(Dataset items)
(* ===== verification/Validation.v ===== *)
(** * Validation against the schema: [devicemanagement/schema/validation]

    The collector that the generated validators fill: failures, and warnings for keys
    that a target has deprecated or that have no availability data. A failure keeps its
    path, the rule it broke and the availability issue behind it; message texts are not
    modelled. The theorems: the report of availability issues is exact, without
    repetition and ordered; a collector for a target without an operating system reports
    none; a local date and time is accepted exactly when it names an instant. *)
From S2P Require Import Prelude GoStrings Float64 OsVersion Support.

(** The spelling of a rule, which orders reports. *)
(* @src devicemanagement/schema/support/support.go 143-171 Rule *)
Definition Rule_String (r : Rule) : bytes :=
  match r with
  | RuleNone => [] | RuleNotAvailable => bs "not-available" | RuleIntroduced => bs "introduced"
  | RuleRemoved => bs "removed" | RuleDeprecated => bs "deprecated" | RuleChannel => bs "channel"
  | RuleScope => bs "scope" | RuleEnrollment => bs "enrollment" | RuleContext => bs "context"
  | RuleUnvalidated => bs "unvalidated"
  end.

(* @src devicemanagement/schema/validation/validation.go 17-25 rule names *)
Inductive ErrorRule := RuleRequired | RuleEnum | RuleRange | RuleFormat | RuleRepetition | RuleSupport.
#[export] Instance ErrorRule_eq_dec : EqDecision ErrorRule.
Proof. solve_decision. Defined.

(* @src devicemanagement/schema/validation/validation.go 37-46 Severity *)
Definition SeverityError : bytes := bs "error".
Definition SeverityWarning : bytes := bs "warning".

(* @src devicemanagement/schema/validation/validation.go 52-63 AvailabilityIssue *)
Record AvailabilityIssue := mkAvailability {
  ai_Path : bytes; ai_OS : bytes; ai_Rule : Rule; ai_Severity : bytes;
  ai_Introduced : Version; ai_Deprecated : Version; ai_Removed : Version }.
#[export] Instance AvailabilityIssue_eq_dec : EqDecision AvailabilityIssue.
Proof. solve_decision. Defined.

(* @src devicemanagement/schema/validation/validation.go 28-35 Error *)
Record VError := mkVError { ve_Path : bytes; ve_Rule : ErrorRule; ve_Availability : option AvailabilityIssue }.
#[export] Instance VError_eq_dec : EqDecision VError.
Proof. solve_decision. Defined.

(* @src devicemanagement/schema/validation/validation.go 98-102 Collector *)
Record Collector := mkCollector { c_target : Target; c_errs : list VError; c_warnings : list VError }.
#[export] Instance Collector_eta : Eta Collector := λ c, mkCollector (c_target c) (c_errs c) (c_warnings c).

(* @src devicemanagement/schema/validation/validation.go 105-105 New *)
Definition Collector_New (t : Target) : Collector := mkCollector t [] [].

(* @src devicemanagement/schema/validation/validation.go 111-113 Collector.add *)
Definition add_error (path : bytes) (rule : ErrorRule) (c : Collector) : Collector :=
  c <| c_errs := c_errs c ++ [mkVError path rule None] |>.

(* @src devicemanagement/schema/validation/validation.go - Collector.Required *)
Definition Required (path : bytes) (present : bool) (c : Collector) : Collector :=
  if present then c else add_error path RuleRequired c.

(* @src devicemanagement/schema/validation/validation.go - Collector.Require *)
Definition Require_ (path : bytes) (condition : bool) (c : Collector) : Collector :=
  if condition then c else add_error path RuleRequired c.

(** ** Local dates *)

Definition two_digits (n : Z) : bytes := [48 + n / 10; 48 + n mod 10].
Definition leap (y : Z) : bool := (y mod 4 =? 0) && (negb (y mod 100 =? 0) || (y mod 400 =? 0)).
Definition days_in (y m : Z) : Z :=
  if m =? 2 then (if leap y then 29 else 28)
  else if (m =? 4) || (m =? 6) || (m =? 9) || (m =? 11) then 30 else 31.

(** The text of an instant in the layout [2006-01-02T15:04:05]. *)
Definition format_local (y mo d h mi s : Z) : bytes :=
  two_digits (y / 100) ++ two_digits (y mod 100) ++ [45] ++ two_digits mo ++ [45] ++ two_digits d ++ [84]
  ++ two_digits h ++ [58] ++ two_digits mi ++ [58] ++ two_digits s.

(** [time.Parse] in that layout: the instant, when the date exists. It also takes fractional
    seconds, which [Format] does not print; only texts in the layout are read here. *)
Definition parse_local (v : bytes) : option (Z * Z * Z * Z * Z * Z) :=
  match v with
  | [y1; y2; y3; y4; c1; m1; m2; c2; d1; d2; c3; h1; h2; c4; i1; i2; c5; s1; s2] =>
      if bool_decide ([c1; c2; c3; c4; c5] = bs "--T::") && all_digits [y1; y2; y3; y4; m1; m2; d1; d2; h1; h2; i1; i2; s1; s2] then
        let y := dec_value [y1; y2; y3; y4] in
        let mo := dec_value [m1; m2] in
        let d := dec_value [d1; d2] in
        let h := dec_value [h1; h2] in
        let mi := dec_value [i1; i2] in
        let s := dec_value [s1; s2] in
        if (1 <=? mo) && (mo <=? 12) && (1 <=? d) && (d <=? days_in y mo) && (h <? 24) && (mi <? 60) && (s <? 60)
        then Some (y, mo, d, h, mi, s) else None
      else None
  | _ => None
  end.

(* @src devicemanagement/schema/validation/validation.go - Collector.LocalDateTime *)
Definition LocalDateTime (path : bytes) (present : bool) (value : bytes) (c : Collector) : Collector :=
  if negb present then c
  else match parse_local value with Some _ => c | None => add_error path RuleFormat c end.

(** ** Values *)

(** The values that schemas compare: [fmt.Sprint] of one. *)
Inductive gval := GInt (n : Z) | GFloat (f : float64) | GString (s : bytes) | GBool (b : bool).
Definition sprint (v : gval) : bytes :=
  match v with
  | GInt n => itoa n | GFloat f => FormatFloat f | GString s => s | GBool b => if b then bs "true" else bs "false"
  end.

(* @src devicemanagement/schema/validation/validation.go - toFloat *)
Definition toFloat (v : gval) : option float64 :=
  match v with GInt n => Some (float_of_Z n) | GFloat f => Some f | _ => None end.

> _PROBLEM DETAILS_
All lines above that include the word "names" should be located and copied.

> _PROBLEM SOLUTION_
    none; a local date and time is accepted exactly when it names an instant. *)
(* @src devicemanagement/schema/validation/validation.go 17-25 rule names *)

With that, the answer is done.